● **Data to process**
----------------

(** *** Window sizes and overlaps *)

(** C9 (as the code has it): for [0 <= overlap_size < max_chunk_size] every
    window lies inside the token sequence, is not empty and holds at most
    [max_chunk_size] tokens.  Two consecutive windows share exactly
    [overlap_size] tokens whenever the earlier one is full (the tail of the
    earlier one is the head of the later one); when the earlier one is
    already cut short by the end of the text, the later one lies wholly
    inside it.  When [2 * overlap_size <= max_chunk_size] every pair but
    the last shares exactly [overlap_size] tokens. *)
Theorem chunk_text_windows `{Tokenizer} (text : string)
    (max_chunk_size overlap_size : Z) :
  0 <= overlap_size < max_chunk_size ->
  exists spans,
    (forall fuel, (length (encode text) < fuel)%nat ->
       chunk_spans fuel (len (encode text)) max_chunk_size overlap_size
       = Some spans
       /\ chunk_text fuel text max_chunk_size overlap_size
          = Some (map (fun sp => decode (py_slice (encode text)
                                           (fst sp) (snd sp))) spans))
    /\ (forall (i : nat) sp, spans !! i = Some sp ->
          0 <= fst sp < snd sp /\ snd sp <= len (encode text)
          /\ len (py_slice (encode text) (fst sp) (snd sp))
             = snd sp - fst sp
          /\ snd sp - fst sp <= max_chunk_size)
    /\ (forall (i : nat) a b,
          spans !! i = Some a -> spans !! S i = Some b ->
          (snd a - fst a = max_chunk_size ->
             span_overlap a b = overlap_size
             /\ drop (Z.to_nat (max_chunk_size - overlap_size))
                     (py_slice (encode text) (fst a) (snd a))
                = take (Z.to_nat overlap_size)
                       (py_slice (encode text) (fst b) (snd b)))
          /\ (snd a - fst a < max_chunk_size ->
              span_overlap a b = snd b - fst b))
    /\ (2 * overlap_size <= max_chunk_size ->
        forall (i : nat) a b,
          spans !! i = Some a -> spans !! S i = Some b ->
          (S (S i) < length spans)%nat ->
          span_overlap a b = overlap_size).
Proof.
  intros [Hov Hpos].
  set (n := len (encode text)).
  assert (Hn : 0 <= n) by (unfold n, len; lia).
  eexists. split; [|split; [|split]].
  - intros fuel Hfuel. split.
    + by apply chunk_spans_closed.
    + by apply chunk_text_closed.
  - intros i sp Hsp.
    apply span_lookup in Hsp as [Hlt ->]; [|done]. fold n in Hlt |- *.
    assert (0 <= Z.of_nat i * (max_chunk_size - overlap_size)) by nia.
    simpl. rewrite py_slice_length by (fold n; lia). lia.
  - intros i a b Ha Hb.
    apply span_lookup in Ha as [Hia ->]; [|done].
    apply span_lookup in Hb as [Hib ->]; [|done].
    fold n in Hia, Hib |- *. unfold span_overlap. simpl.
    rewrite Nat2Z.inj_succ in *.
    set (s := max_chunk_size - overlap_size) in *.
    set (p := Z.of_nat i * s) in *.
    assert (Hp : 0 <= p) by (unfold p, s; nia).
    assert (Hq : Z.succ (Z.of_nat i) * s = p + s) by (unfold p; lia).
    rewrite Hq in *.
    split.
    + intros Hfull. split; [lia|].
      rewrite Z.min_l by lia.
      rewrite !py_slice_inside by (fold n; lia).
      rewrite skipn_firstn_comm, drop_drop, take_take.
      replace (Z.to_nat p + Z.to_nat s)%nat with (Z.to_nat (p + s)) by lia.
      f_equal; unfold s; lia.
    + intros Hshort. lia.
  - intros Htwice i a b Ha Hb Hnext.
    destruct (lookup_lt_is_Some_2 _ _ Hnext) as [c Hc].
    apply span_lookup in Ha as [Hia ->]; [|done].
    apply span_lookup in Hb as [Hib ->]; [|done].
    apply span_lookup in Hc as [Hic _]; [|done].
    fold n in Hia, Hib, Hic |- *. unfold span_overlap. simpl.
    rewrite !Nat2Z.inj_succ in *.
    set (s := max_chunk_size - overlap_size) in *.
    set (p := Z.of_nat i * s) in *.
    assert (Hp : 0 <= p) by (unfold p, s; nia).
    replace (Z.succ (Z.of_nat i) * s) with (p + s) in * by (unfold p; lia).
    replace (Z.succ (Z.succ (Z.of_nat i)) * s) with (p + s + s) in *
      by (unfold p; lia).
    unfold s in *. lia.
Qed.

Lemma chunk_text_windows_witness :
  exists spans,
    chunk_text (H := byte_tokenizer) 11 "0123456789" 5 2
    = Some (map (fun sp => byte_text (py_slice (byte_tokens "0123456789")
                                        (fst sp) (snd sp))) spans)
    /\ (forall a b, spans !! 0%nat = Some a -> spans !! 1%nat = Some b ->
          snd a - fst a = 5 -> span_overlap a b = 2).
Proof.
  destruct (chunk_text_windows (H := byte_tokenizer) "0123456789" 5 2
              ltac:(lia)) as (spans & Hrun & _ & Hpair & _).
  exists spans. split.
  - apply (Hrun 11%nat). simpl. lia.
  - intros a b Ha Hb Hfull. by apply (Hpair 0%nat a b Ha Hb).
Defined.

(** C9 as stated fails at its second half.  Seven tokens with windows of
    five overlapping by four: the fourth and the fifth window are both cut
    short, they share three tokens instead of four, and the fifth window is
    not the final one (two more follow). *)
Lemma chunk_overlap_spec_fails :
  exists spans a b,
    chunk_text (H := byte_tokenizer) 8 "0123456" 5 4
    = Some ["01234"; "12345"; "23456"; "3456"; "456"; "56"; "6"]
    /\ chunk_spans 8 (len (byte_tokens "0123456")) 5 4 = Some spans
    /\ spans !! 3%nat = Some a /\ spans !! 4%nat = Some b
    /\ (S 4 < length spans)%nat
    /\ 0 <= 4 < 5
    /\ span_overlap a b <> 4.
Proof.
  exists [(0, 5); (1, 6); (2, 7); (3, 7); (4, 7); (5, 7); (6, 7)],
         (3, 7), (4, 7).
  repeat split; try (vm_compute; reflexivity); try (vm_compute; discriminate).
  simpl. lia.
Qed.

(** ** Substring tests *)

Lemma prefix_spec (p s : string) :
  String.prefix p s = true <-> exists rest, s = p +:+ rest.
Proof.
  revert s. induction p as [|c p IH]; intros s.
  - destruct s; simpl; split; eauto.
  - destruct s as [|d s]; simpl.
    + split; [discriminate | intros [rest Hrest]; discriminate].
    + destruct (ascii_dec c d) as [->|Hne].
      * rewrite IH. split; intros [rest Hrest]; exists rest.
        -- by rewrite Hrest.
        -- simpl in Hrest. by injection Hrest.
      * split; [discriminate|]. intros [rest Hrest].
        simpl in Hrest. injection Hrest as Hcd _. congruence.
Qed.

----------------

● **Problem**
With the line that has "exists spans. split." as the first and the line that has "not the final one (two more follow). *)" as the last, repeat exactly that run of lines above and no more.

● **Response to this task**
  exists spans. split.
  - apply (Hrun 11%nat). simpl. lia.
  - intros a b Ha Hb Hfull. by apply (Hpair 0%nat a b Ha Hb).
Defined.

(** C9 as stated fails at its second half.  Seven tokens with windows of
    five overlapping by four: the fourth and the fifth window are both cut
    short, they share three tokens instead of four, and the fifth window is
    not the final one (two more follow). *)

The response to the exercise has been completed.